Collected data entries
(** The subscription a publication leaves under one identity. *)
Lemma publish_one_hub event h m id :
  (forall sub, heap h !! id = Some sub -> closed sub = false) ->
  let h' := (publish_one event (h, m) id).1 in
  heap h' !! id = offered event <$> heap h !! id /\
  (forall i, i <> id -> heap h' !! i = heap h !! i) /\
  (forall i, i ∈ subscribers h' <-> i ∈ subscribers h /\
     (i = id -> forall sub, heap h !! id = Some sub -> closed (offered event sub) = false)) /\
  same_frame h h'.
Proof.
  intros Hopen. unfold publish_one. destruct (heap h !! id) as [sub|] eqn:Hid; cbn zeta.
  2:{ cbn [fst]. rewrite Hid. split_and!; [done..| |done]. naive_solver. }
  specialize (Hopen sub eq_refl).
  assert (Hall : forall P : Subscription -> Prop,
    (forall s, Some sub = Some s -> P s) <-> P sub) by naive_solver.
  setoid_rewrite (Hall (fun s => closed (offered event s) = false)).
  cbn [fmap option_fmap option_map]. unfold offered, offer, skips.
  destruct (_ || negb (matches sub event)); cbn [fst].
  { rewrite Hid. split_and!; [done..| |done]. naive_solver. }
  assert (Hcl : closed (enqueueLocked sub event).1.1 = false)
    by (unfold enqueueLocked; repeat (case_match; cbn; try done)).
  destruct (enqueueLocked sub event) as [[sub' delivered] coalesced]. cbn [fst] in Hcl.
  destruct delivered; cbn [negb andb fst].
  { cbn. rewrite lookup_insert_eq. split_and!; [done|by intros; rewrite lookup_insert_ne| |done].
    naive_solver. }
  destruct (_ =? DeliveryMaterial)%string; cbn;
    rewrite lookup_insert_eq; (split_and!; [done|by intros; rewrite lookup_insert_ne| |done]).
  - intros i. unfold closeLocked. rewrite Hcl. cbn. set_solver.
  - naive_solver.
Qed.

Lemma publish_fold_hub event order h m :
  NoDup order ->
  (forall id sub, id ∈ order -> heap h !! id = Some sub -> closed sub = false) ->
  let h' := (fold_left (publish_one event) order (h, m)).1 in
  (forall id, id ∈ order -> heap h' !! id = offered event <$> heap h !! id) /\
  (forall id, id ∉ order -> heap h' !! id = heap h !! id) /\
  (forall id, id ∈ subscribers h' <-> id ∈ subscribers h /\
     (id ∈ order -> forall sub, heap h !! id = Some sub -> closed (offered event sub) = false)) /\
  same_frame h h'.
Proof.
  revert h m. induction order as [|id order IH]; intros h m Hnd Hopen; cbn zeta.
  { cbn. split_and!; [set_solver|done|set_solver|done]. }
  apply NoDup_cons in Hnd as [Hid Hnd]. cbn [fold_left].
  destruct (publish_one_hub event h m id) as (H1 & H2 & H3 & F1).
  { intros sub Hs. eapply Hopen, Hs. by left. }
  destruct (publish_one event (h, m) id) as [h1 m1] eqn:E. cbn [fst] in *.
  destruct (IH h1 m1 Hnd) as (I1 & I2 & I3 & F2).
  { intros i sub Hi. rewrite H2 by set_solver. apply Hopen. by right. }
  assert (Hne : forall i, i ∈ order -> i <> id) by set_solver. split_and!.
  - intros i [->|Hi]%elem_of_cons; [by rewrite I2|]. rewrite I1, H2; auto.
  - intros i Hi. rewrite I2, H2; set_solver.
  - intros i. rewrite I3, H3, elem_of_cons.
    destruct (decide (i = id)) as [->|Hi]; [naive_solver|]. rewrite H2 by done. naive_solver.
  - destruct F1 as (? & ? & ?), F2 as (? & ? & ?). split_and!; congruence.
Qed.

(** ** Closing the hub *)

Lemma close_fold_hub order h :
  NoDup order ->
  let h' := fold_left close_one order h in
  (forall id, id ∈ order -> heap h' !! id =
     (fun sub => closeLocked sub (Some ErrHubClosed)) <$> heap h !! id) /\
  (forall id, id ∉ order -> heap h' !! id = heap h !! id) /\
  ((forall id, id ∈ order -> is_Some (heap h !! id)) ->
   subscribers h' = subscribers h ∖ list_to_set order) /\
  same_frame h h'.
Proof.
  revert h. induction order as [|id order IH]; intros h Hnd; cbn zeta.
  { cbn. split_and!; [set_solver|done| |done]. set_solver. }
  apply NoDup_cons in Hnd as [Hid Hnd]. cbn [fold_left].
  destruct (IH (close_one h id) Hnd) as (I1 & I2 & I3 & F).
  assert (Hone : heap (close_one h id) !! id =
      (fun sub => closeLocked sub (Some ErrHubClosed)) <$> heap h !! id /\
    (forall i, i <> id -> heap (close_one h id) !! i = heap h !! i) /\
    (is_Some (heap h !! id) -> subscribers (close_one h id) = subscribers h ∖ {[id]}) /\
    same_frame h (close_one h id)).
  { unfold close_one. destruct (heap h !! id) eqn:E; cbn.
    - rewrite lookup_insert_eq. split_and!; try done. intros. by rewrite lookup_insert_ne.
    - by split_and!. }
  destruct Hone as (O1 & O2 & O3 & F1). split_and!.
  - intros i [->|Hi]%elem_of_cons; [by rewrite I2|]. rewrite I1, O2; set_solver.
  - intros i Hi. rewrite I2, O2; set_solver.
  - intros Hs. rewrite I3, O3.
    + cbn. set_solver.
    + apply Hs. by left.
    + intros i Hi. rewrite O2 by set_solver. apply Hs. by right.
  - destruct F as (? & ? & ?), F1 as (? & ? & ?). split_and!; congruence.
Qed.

Task instructions: Lines to set down from above: the line with "by (unfold enqueueLocked;", the line with "Lemma close_fold_hub order", and every line between, each exactly as written.

Reply:
    by (unfold enqueueLocked; repeat (case_match; cbn; try done)).
  destruct (enqueueLocked sub event) as [[sub' delivered] coalesced]. cbn [fst] in Hcl.
  destruct delivered; cbn [negb andb fst].
  { cbn. rewrite lookup_insert_eq. split_and!; [done|by intros; rewrite lookup_insert_ne| |done].
    naive_solver. }
  destruct (_ =? DeliveryMaterial)%string; cbn;
    rewrite lookup_insert_eq; (split_and!; [done|by intros; rewrite lookup_insert_ne| |done]).
  - intros i. unfold closeLocked. rewrite Hcl. cbn. set_solver.
  - naive_solver.
Qed.

Lemma publish_fold_hub event order h m :
  NoDup order ->
  (forall id sub, id ∈ order -> heap h !! id = Some sub -> closed sub = false) ->
  let h' := (fold_left (publish_one event) order (h, m)).1 in
  (forall id, id ∈ order -> heap h' !! id = offered event <$> heap h !! id) /\
  (forall id, id ∉ order -> heap h' !! id = heap h !! id) /\
  (forall id, id ∈ subscribers h' <-> id ∈ subscribers h /\
     (id ∈ order -> forall sub, heap h !! id = Some sub -> closed (offered event sub) = false)) /\
  same_frame h h'.
Proof.
  revert h m. induction order as [|id order IH]; intros h m Hnd Hopen; cbn zeta.
  { cbn. split_and!; [set_solver|done|set_solver|done]. }
  apply NoDup_cons in Hnd as [Hid Hnd]. cbn [fold_left].
  destruct (publish_one_hub event h m id) as (H1 & H2 & H3 & F1).
  { intros sub Hs. eapply Hopen, Hs. by left. }
  destruct (publish_one event (h, m) id) as [h1 m1] eqn:E. cbn [fst] in *.
  destruct (IH h1 m1 Hnd) as (I1 & I2 & I3 & F2).
  { intros i sub Hi. rewrite H2 by set_solver. apply Hopen. by right. }
  assert (Hne : forall i, i ∈ order -> i <> id) by set_solver. split_and!.
  - intros i [->|Hi]%elem_of_cons; [by rewrite I2|]. rewrite I1, H2; auto.
  - intros i Hi. rewrite I2, H2; set_solver.
  - intros i. rewrite I3, H3, elem_of_cons.
    destruct (decide (i = id)) as [->|Hi]; [naive_solver|]. rewrite H2 by done. naive_solver.
  - destruct F1 as (? & ? & ?), F2 as (? & ? & ?). split_and!; congruence.
Qed.

(** ** Closing the hub *)

Lemma close_fold_hub order h :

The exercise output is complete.